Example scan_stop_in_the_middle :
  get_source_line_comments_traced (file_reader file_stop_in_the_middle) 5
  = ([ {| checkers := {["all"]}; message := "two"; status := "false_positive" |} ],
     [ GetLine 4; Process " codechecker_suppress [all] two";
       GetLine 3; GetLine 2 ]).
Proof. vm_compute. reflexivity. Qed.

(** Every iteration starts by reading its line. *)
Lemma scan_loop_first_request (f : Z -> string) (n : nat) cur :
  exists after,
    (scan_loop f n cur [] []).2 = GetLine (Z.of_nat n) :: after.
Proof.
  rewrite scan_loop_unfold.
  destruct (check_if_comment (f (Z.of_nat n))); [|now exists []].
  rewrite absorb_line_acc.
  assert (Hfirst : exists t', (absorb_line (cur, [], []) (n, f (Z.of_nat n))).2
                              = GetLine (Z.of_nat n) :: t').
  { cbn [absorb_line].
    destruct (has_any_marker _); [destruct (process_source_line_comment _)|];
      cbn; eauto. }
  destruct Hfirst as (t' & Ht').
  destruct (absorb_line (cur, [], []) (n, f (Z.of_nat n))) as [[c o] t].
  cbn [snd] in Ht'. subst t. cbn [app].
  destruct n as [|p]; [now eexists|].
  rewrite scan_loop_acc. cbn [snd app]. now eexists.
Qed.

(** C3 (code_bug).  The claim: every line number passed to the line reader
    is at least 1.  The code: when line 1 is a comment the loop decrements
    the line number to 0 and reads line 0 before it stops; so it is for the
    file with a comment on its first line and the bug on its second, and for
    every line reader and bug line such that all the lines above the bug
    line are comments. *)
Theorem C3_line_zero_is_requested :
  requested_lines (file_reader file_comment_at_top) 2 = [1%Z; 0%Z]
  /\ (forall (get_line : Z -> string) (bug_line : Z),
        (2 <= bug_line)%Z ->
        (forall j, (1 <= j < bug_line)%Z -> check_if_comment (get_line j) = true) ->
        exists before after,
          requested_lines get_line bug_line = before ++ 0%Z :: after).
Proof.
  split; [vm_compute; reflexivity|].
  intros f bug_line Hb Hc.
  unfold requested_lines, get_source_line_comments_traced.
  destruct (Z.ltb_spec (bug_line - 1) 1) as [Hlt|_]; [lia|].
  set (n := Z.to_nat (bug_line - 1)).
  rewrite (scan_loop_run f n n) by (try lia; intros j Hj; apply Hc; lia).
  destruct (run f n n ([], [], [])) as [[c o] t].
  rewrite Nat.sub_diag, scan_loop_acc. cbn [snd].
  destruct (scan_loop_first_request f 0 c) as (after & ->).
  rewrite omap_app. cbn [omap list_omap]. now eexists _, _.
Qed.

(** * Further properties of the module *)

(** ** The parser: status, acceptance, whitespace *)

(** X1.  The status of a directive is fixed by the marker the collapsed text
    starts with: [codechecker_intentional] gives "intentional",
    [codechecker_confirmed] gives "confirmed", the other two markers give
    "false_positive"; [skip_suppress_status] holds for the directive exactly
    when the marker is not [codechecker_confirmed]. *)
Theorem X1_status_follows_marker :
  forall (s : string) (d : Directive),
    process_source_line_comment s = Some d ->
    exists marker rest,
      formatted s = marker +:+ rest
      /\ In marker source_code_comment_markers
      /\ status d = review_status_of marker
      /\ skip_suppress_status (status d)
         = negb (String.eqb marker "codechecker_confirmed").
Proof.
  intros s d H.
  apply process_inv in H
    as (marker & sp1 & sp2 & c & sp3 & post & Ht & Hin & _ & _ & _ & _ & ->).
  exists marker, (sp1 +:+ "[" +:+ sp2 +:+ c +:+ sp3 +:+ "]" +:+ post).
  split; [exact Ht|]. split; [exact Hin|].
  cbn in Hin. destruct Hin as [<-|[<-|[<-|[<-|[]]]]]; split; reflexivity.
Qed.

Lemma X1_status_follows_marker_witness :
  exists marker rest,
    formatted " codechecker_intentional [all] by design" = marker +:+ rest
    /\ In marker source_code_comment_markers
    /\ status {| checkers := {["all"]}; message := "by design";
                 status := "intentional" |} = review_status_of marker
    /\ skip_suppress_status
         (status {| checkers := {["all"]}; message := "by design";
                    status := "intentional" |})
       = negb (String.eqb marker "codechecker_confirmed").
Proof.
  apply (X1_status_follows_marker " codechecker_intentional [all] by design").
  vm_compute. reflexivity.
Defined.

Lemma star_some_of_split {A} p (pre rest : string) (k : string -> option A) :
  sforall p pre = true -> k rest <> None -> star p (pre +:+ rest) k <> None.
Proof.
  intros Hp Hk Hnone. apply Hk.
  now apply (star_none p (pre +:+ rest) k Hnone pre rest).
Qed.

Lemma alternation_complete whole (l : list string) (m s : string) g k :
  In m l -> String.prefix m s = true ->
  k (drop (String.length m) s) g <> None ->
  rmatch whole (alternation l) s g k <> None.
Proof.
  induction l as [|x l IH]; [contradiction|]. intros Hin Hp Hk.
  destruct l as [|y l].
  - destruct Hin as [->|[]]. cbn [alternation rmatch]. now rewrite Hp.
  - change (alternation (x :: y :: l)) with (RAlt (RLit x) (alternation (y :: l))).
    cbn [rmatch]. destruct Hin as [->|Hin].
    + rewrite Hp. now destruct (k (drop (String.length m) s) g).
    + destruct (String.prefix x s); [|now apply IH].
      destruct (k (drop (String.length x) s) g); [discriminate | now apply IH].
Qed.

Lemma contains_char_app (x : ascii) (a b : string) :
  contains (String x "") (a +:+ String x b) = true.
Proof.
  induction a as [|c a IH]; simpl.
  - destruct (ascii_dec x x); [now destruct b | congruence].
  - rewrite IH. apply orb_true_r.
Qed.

=-=-=

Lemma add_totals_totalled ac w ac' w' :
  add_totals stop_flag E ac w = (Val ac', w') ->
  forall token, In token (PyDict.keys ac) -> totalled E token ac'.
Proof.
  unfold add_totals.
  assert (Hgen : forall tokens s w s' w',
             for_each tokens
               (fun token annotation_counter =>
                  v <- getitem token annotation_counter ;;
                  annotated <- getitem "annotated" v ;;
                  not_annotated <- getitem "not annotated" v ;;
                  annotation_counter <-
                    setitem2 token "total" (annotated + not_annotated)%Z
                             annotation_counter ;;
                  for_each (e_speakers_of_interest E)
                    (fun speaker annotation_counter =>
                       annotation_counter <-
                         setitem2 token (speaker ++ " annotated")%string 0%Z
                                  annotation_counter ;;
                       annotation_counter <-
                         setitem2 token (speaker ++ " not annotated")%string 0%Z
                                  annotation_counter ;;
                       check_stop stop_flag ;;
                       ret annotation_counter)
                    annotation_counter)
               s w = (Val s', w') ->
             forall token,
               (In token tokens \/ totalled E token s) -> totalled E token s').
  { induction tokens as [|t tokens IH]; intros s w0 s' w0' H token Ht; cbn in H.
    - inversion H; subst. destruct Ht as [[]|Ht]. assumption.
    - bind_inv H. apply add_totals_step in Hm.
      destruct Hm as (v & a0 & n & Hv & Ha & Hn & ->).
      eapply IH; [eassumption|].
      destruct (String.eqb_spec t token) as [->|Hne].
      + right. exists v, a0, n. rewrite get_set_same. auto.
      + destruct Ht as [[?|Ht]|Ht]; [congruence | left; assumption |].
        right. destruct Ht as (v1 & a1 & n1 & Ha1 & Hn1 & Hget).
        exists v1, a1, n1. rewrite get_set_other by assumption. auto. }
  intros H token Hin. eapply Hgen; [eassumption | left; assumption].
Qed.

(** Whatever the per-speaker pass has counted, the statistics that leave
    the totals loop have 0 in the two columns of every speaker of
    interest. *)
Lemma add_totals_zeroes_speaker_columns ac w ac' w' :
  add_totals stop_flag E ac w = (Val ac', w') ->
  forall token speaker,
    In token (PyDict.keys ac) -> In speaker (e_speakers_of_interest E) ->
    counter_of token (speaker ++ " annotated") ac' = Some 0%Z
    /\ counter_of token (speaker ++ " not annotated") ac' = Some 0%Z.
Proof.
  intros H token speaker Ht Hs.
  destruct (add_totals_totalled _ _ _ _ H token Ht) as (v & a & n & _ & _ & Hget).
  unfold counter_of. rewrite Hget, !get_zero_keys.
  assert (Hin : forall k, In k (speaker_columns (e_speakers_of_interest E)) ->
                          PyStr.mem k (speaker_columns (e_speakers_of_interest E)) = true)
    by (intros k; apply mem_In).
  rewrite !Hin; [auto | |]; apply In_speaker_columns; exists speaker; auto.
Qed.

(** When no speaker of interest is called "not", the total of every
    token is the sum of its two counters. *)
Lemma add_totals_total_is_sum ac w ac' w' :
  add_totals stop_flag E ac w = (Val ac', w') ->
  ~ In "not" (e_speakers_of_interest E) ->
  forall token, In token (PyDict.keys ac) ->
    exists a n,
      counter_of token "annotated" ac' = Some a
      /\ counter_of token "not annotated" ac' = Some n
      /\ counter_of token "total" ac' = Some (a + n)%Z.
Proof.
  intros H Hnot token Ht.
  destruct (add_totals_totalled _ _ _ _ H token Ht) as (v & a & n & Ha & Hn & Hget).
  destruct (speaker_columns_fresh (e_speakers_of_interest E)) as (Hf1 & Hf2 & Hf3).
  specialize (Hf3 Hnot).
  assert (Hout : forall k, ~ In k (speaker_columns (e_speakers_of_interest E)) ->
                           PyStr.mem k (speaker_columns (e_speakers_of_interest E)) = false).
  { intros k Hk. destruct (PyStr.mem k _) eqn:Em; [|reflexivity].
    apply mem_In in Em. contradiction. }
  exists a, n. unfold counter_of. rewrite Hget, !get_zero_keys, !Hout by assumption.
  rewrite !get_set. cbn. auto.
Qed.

=-=-=

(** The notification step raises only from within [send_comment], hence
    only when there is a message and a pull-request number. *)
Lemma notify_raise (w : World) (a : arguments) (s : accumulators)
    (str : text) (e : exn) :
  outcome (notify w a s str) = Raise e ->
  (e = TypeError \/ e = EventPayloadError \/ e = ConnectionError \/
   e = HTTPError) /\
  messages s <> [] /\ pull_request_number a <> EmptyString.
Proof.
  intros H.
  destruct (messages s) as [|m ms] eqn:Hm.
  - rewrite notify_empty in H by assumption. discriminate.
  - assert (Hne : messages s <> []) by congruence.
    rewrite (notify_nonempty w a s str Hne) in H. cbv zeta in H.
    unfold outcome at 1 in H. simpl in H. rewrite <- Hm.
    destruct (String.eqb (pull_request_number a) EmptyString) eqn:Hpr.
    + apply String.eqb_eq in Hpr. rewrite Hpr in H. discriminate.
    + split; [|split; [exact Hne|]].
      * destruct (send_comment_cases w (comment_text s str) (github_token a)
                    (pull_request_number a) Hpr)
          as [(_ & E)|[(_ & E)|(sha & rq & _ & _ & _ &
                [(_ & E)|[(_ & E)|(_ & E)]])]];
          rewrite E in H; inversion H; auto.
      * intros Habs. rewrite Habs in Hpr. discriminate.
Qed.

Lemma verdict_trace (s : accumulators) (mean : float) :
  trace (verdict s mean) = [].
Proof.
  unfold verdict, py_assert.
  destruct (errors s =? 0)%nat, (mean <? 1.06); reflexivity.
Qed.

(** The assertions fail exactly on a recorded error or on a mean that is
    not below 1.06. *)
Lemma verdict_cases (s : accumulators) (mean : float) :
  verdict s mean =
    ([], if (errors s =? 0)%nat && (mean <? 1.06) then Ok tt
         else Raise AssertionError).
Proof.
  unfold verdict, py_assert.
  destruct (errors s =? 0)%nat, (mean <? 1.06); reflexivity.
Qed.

=-=-=

__What this task involves__. Give back, exactly as written, the stretch from the line with "destruct Hm as" through the line with "assert (Hin : forall", and no other lines from the records above.

__Task output__.
      destruct Hm as (v & a0 & n & Hv & Ha & Hn & ->).
      eapply IH; [eassumption|].
      destruct (String.eqb_spec t token) as [->|Hne].
      + right. exists v, a0, n. rewrite get_set_same. auto.
      + destruct Ht as [[?|Ht]|Ht]; [congruence | left; assumption |].
        right. destruct Ht as (v1 & a1 & n1 & Ha1 & Hn1 & Hget).
        exists v1, a1, n1. rewrite get_set_other by assumption. auto. }
  intros H token Hin. eapply Hgen; [eassumption | left; assumption].
Qed.

(** Whatever the per-speaker pass has counted, the statistics that leave
    the totals loop have 0 in the two columns of every speaker of
    interest. *)
Lemma add_totals_zeroes_speaker_columns ac w ac' w' :
  add_totals stop_flag E ac w = (Val ac', w') ->
  forall token speaker,
    In token (PyDict.keys ac) -> In speaker (e_speakers_of_interest E) ->
    counter_of token (speaker ++ " annotated") ac' = Some 0%Z
    /\ counter_of token (speaker ++ " not annotated") ac' = Some 0%Z.
Proof.
  intros H token speaker Ht Hs.
  destruct (add_totals_totalled _ _ _ _ H token Ht) as (v & a & n & _ & _ & Hget).
  unfold counter_of. rewrite Hget, !get_zero_keys.
  assert (Hin : forall k, In k (speaker_columns (e_speakers_of_interest E)) ->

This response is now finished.